3) Le COV, comme le droit d’auteur, reconnaît l’existence d’un droit à l’usage privé du matériel protégé, mais il va plus loin. Il est possible de reproduire des semences pour son jardin tout comme il est possible de réaliser des copies privées des œuvres que l’on s’est légalement procurées. Mais le COV consacre plus largement ce droit, dans la mesure où il permet aussi aux agriculteurs de réutiliser une partie des semences d’une année pour replanter leurs champs. C’est accepter qu’une sorte de « copie privée » puisse exister malgré l’usage commercial. On n’est pas loin alors du fair use (usage équitable) américain, qui, contrairement à nos exceptions françaises, peut s’appliquer valablement dans certains cas, même lorsqu’il y  a usage commercial d’une œuvre protégée.

4) Si le COV s’appliquait aux œuvres de l’esprit, il existerait enfin dans notre système une vraie exception au profit de la recherche. Depuis la loi DADVSI de 2006, il existe en France une exception pédagogique et de recherche, mais celle-ci est très limitée et effroyablement complexe à appliquer (voyez plutôt). Le COV consacre de son côté un véritable droit à étudier les espèces protégées . Au nom du droit fondamental d’accès à la connaissance, il devrait en être de même pour les oeuvres de l’esprit. Notons également que le COV permet l’usage à des fins de recherche gratuitement, au nom de l’intérêt général, alors que le machin pédagogique de la loi DADVSI coûte chaque année plusieurs millions d’euros à l’État (et donc à nous tous !)

5) Last but not least, en appliquant le COV aux œuvres de l’esprit, on consacrerait enfin un droit à la réutilisation créative, qui fait si cruellement défaut dans le système actuel. Malgré le droit exclusif reconnu au créateur d’une nouvelle variété, il reste possible pour quiconque d’utiliser la plante pour en produire une nouvelle. Le bénéficiaire du certificat peut s’opposer à ce qu’on commercialise son invention sans le rémunérer, mais il ne peut empêcher qu’un autre s’appuie sur sa création pour innover à son tour et produire du neuf. Le droit d ‘auteur français ne permet pas cela, ou alors seulement dans les limites étriquées de la courte citation. Pourtant, le besoin est très fort de donner une assise légale à la réutilisation créative des contenus, au remix, au mashup et à toutes les pratiques amateurs qui fleurissent en ligne. Le droit d’auteur devrait apprendre à distinguer le plagiat de la réutilisation créative et reconnaître que la seconde relève d’un droit fondamental de créer qui ne peut être anéanti par aucune exclusivité. Cela éviterait de voir se produire des absurdités comme celle-ci ou celle-là, véritables attentats à la créativité. C’est tout l’enjeu du statut juridique des User Generated Content qui se cache derrière cette question. Ici encore, le COV se rapproche du fair use américain, qui accorde lui aussi droit de cité à « l’usage transformatif ».

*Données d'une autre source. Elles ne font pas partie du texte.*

(** A workflow type that is also the path of a function with an alias is never reached:
    a task of type [shop.Ship], which is registered for [order], runs [ship]. *)
Example alias_hides_type :
  let r := register_all [WithWorkflow (CFunc ship) (named "ship"); WithWorkflow (CFunc order) (named "shop.Ship")]
             (newRegistry global) in
  ex_fn <$> getWorkflowNoLock r "shop.Ship" = Some order
  ∧ getWorkflowDefinition r "shop.Ship" = inr ("ship", ship).
Proof. vm_compute. split; reflexivity. Qed.

(** A struct with a method that is not an activity panics, and the methods before it stay
    registered. *)
Example struct_registered_in_part :
  let '(o, r) := RegisterActivity (CStruct [GoMethod true charge charge; GoMethod true refund refund])
                   (newRegistry global) in
  ¬ returns o ∧ ex_fn <$> GetActivity r "shop.(*Bank).Charge" = Some charge.
Proof. vm_compute. split; [tauto|reflexivity]. Qed.

End SampleRegistry.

“Pouvez-vous me dire l’épi qui est sorti le premier de terre

Vous me direz qu’il existe déjà des licences libres qui favorisent justement ce type de réutilisations. Certes, mais ce que montre le COV, c’est que l’idée d’un équilibre entre les droits d’un créateur et ceux de l’utilisateur, dotés d’une égale dignité, existe déjà dans notre code et qu’elle pourrait se propager çà d’autres domaines de la propriété intellectuelle.

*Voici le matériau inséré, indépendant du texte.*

(** A cycle that does not go through the table, on a request that has a
    header object: the requests it opens, then the listeners run on the
    replayed events followed by the events of the transport. *)
Lemma cycle_shape self req port host buffer σ evs (hs : gmap string string) :
  proxyTable self = None ∨ truthy host = true →
  σ !! headers req = Some hs →
  let closed := <["connection" := "close"]> hs in
  let st0 := mkState (<[headers req := closed]> σ) false true true false true
                     (bool_decide (is_Some (forward self))) in
  cycle self req port host buffer σ evs
  = match forward self with
    | Some (mkLocation forward_host forward_port) =>
        [FwdHttpRequest
           (mkOptions (Str forward_host) (Num forward_port)
                      (mkAgent (Str forward_host) (Num forward_port) (maxSockets self))
                      (method req) (url req) (headers req))
           (Some closed)]
    | None => []
    end
    ++ HttpRequest
         (mkOptions host port (mkAgent host port (maxSockets self))
                    (method req) (url req) (headers req))
         (Some closed)
       :: (run self req st0 (map Inbound (replayed buffer) ++ evs)).2.
Proof.
  intros Hroute Hhs closed st0.
  match goal with |- _ = ?r => set (rhs := r) end.
  assert (Hnone : ∀ self', proxyTable self' = None →
            forward self' = forward self → maxSockets self' = maxSockets self →
            (∀ st evs', run self' req st evs' = run self req st evs') →
            cycle self' req port host buffer σ evs = rhs).
  { intros self' Htable Hf Hm Hrun. subst rhs. unfold Proxy.cycle.
    destruct (proxyRequest_without_table_shape self' req port host buffer σ hs Htable Hhs)
      as [Hst Ht].
    rewrite Hst, Ht, Hf, Hm, !Hrun. fold closed. fold st0.
    rewrite (run_app JSON_stringify). simpl.
    destruct (run_inbound JSON_stringify self req (replayed buffer) st0) as [-> _].
    rewrite <- app_assoc. simpl. reflexivity. }
  destruct Hroute as [Htable|Hhost].
  - by apply Hnone.
  - destruct (host_skips_table self req port host buffer σ evs Hhost) as [_ ->].
    apply Hnone; try done. intros. apply run_without_table.
Qed.

(** X3. Inbound chunks reach the backend in order: as long as no error of
    the outbound request has fired, what is written to it (and its end) is
    exactly the events a [buffer] handle replays, followed by the ['data']
    and ['end'] events of the inbound request, each once and in their
    order. *)
Theorem request_body_is_relayed_in_order self req port host buffer σ evs
    (hs : gmap string string) :
  proxyTable self = None ∨ truthy host = true →
  σ !! headers req = Some hs →
  (∀ ev, ev ∈ evs → is_error ev = false) →
  omap outbound (cycle self req port host buffer σ evs)
  = replayed buffer ++ omap inbound evs.
Proof.
  intros Hroute Hhs Hevs. rewrite (cycle_shape _ _ _ _ _ _ _ hs) by done.
  rewrite omap_app. simpl.
  rewrite run_outbound, omap_app, omap_inbound_events;
    [by destruct (forward self) as [[]|]|done|done|].
  intros ev [Hin|Hin]%elem_of_app; [|by apply Hevs].
  apply list_elem_of_fmap in Hin as (e & -> & _). done.
Qed.







Lemma primary_app t1 t2 : primary (t1 ++ t2) = primary t1 ++ primary t2.
Proof. apply filter_app. Qed.

Lemma primary_all t : (∀ a, a ∈ t → is_shadow a = false) → primary t = t.
Proof.
  induction t as [|a t IH]; intros Hall; [done|].
  unfold primary. rewrite filter_cons_True by apply Hall, list_elem_of_here.
  f_equal. apply IH. intros b Hb. by apply Hall, list_elem_of_further.
Qed.

Lemma primary_notified self err req :
  primary (emit_proxyError self err req).2 = (emit_proxyError self err req).2.
Proof.
  apply primary_all. intros a Ha. by apply notified_shape in Ha as [->|[op ->]].
Qed.

(** A listener does to the primary path what it does without the shadow
    path. *)
Lemma step_primary self req st ev :
  is_forward_error ev = false →
  step (without_forward self) req (unforwarded st) ev
  = (unforwarded (step self req st ev).1, primary (step self req st ev).2).
Proof.
  intros Hev. destruct ev as [[chunk|]|status hs|chunk| |err|err]; simpl; try done.
  - by destruct (forwarding st), (requestListeners st), (errState st).
  - by destruct (forwarding st), (requestListeners st), (errState st).
  - destruct (awaitingResponse st); [|done]. unfold onResponse. simpl.
    by destruct (bool_decide (status = 304%Z)).
  - destruct (responseListeners st); [|done].
    by destruct (bool_decide (method req ≠ "HEAD")).
  - by destruct (responseListeners st), (errState st).
  - destruct (errorListener st); [|done]. unfold proxyError.
    change (emit_proxyError (without_forward self) err req)
      with (emit_proxyError self err req).
    pose proof (primary_notified self err req) as Hn.
    destruct (emit_proxyError self err req) as [[|] n]; simpl in Hn |- *.
    + by rewrite Hn.
    + rewrite primary_app, Hn.
      destruct (bool_decide (method req ≠ "HEAD"));
        [destruct (bool_decide (NODE_ENV self = Some "production"))|]; done.
Qed.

On lit souvent que le COV a été mis en place pour tenir compte de la spécificité du vivant, mais son esprit pourrait s’appliquer tout autant aux biens culturels. Tout comme les créations végétales, les œuvres de l’esprit naissent en effet à partir d’un fonds commun préexistant d’idées et de concepts, qui constituent un bien commun dont l’appropriation exclusive devrait être étroitement bornée. Le créateur d’une nouvelle espèce végétale ne bénéficie que d’une protection limitée, car il n’est pas le seul à avoir œuvré. La nature aussi a concouru à la création. Il en est de même pour les œuvres de l’esprit : l’inventivité de l’auteur joue un rôle fondamental, mais elle ne doit pas faire oublier que l’intelligence collective est aussi toujours à l’œuvre, et c’est particulièrement vrai lorsque la création s’effectue sur Internet.

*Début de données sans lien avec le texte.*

(** * meshexp: a shallow embedding of the MeSH tree index and its queries

    The development follows [meshexp.go]: the line parser
    [treeReferenceFromString], the loader [MeSHTreeFromReader] with the
    insertion routine [addChild], and the queries [Explode], [Depth],
    [Contains], [Parents] and [Reference] with the tree walkers [At] and
    [Terms].

    Modelling conventions.
    - A Go [string] is a sequence of bytes: [string] of the Standard Library.
    - A Go [map] is a [gmap]; a map is a reference in Go, so the assignment
      [n.Children[k] = ...] made by [addChild] through a copy of a node is seen
      by every holder of that node.  The embedding is functional: [addChild]
      returns the node with its updated children and the caller stores it back
      under the same key.
    - [range] over a map visits the entries in an order that Go leaves
      unspecified; the embedding visits them in the order of [map_to_list].
      Statements about the order of headings inside one level of the tree are
      therefore statements about that order.
    - A run-time panic (index out of range, or the explicit [panic] of
      [Reference]) is the outcome [Panic]; a returned [error] is [Err]. *)

From Stdlib Require Import ZArith String Ascii List.
From stdpp Require Import gmap strings list fin_maps.

Set Warnings "-register-all".
Local Open Scope Z_scope.
Local Open Scope string_scope.
Local Open Scope list_scope.
Local Open Scope stdpp_scope.

(** ** Outcomes *)

(** The message of a Go [error] value. *)
Definition error := string.

Inductive result (A : Type) : Type :=
| Ok (a : A)
| Err (e : error)
| Panic (msg : string).

Arguments Ok {A} a.
Arguments Err {A} e.
Arguments Panic {A} msg.

Definition indexOutOfRange : string := "index out of range".

(** ** The parts of package [strings] that the program calls *)

Definition semicolon : ascii := ";"%char.
Definition dot : ascii := "."%char.

(** [strings.Split(s, sep)] for a separator of one byte: all the substrings
    between the separators, so one more part than there are separators. *)
Fixpoint Split (s : string) (sep : ascii) : list string :=
  match s with
  | EmptyString => [EmptyString]
  | String c s' =>
      if decide (c = sep) then EmptyString :: Split s' sep
      else match Split s' sep with
           | p :: ps => String c p :: ps
           | [] => [String c EmptyString]
           end
  end.

(** [strings.Join(elems, sep)]. *)
Fixpoint Join (elems : list string) (sep : string) : string :=
  match elems with
  | [] => ""
  | [e] => e
  | e :: es => e +:+ sep +:+ Join es sep
  end.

Pour s’en convaincre, je vous invite à relire ce magnifique passage des Majorats littéraires de P.J. Proudhon :

Voilà un champ de blé : pouvez-vous me dire l’épi qui est sorti le premier de terre, et prétendez-vous que les autres qui sont venus à la suite ne doivent leur naissance qu’à son initiative ? Tel est à peu près le rôle de ces créateurs, comme on les nomme, dont on voudrait faire le genre humain redevancier.(…) En fait de littérature et d’art, on peut dire que l’effort du génie est de rendre l’idéal conçu par la masse. Produire, même dans ce sens restreint est chose méritoire assurément, et quand la production est réussie, elle est digne de récompense. Mais ne déshéritons pas pour cela l’Humanité de son domaine : ce serait faire de la Science, de la Littérature et de l’Art un guet-apens à la Raison et à la Liberté.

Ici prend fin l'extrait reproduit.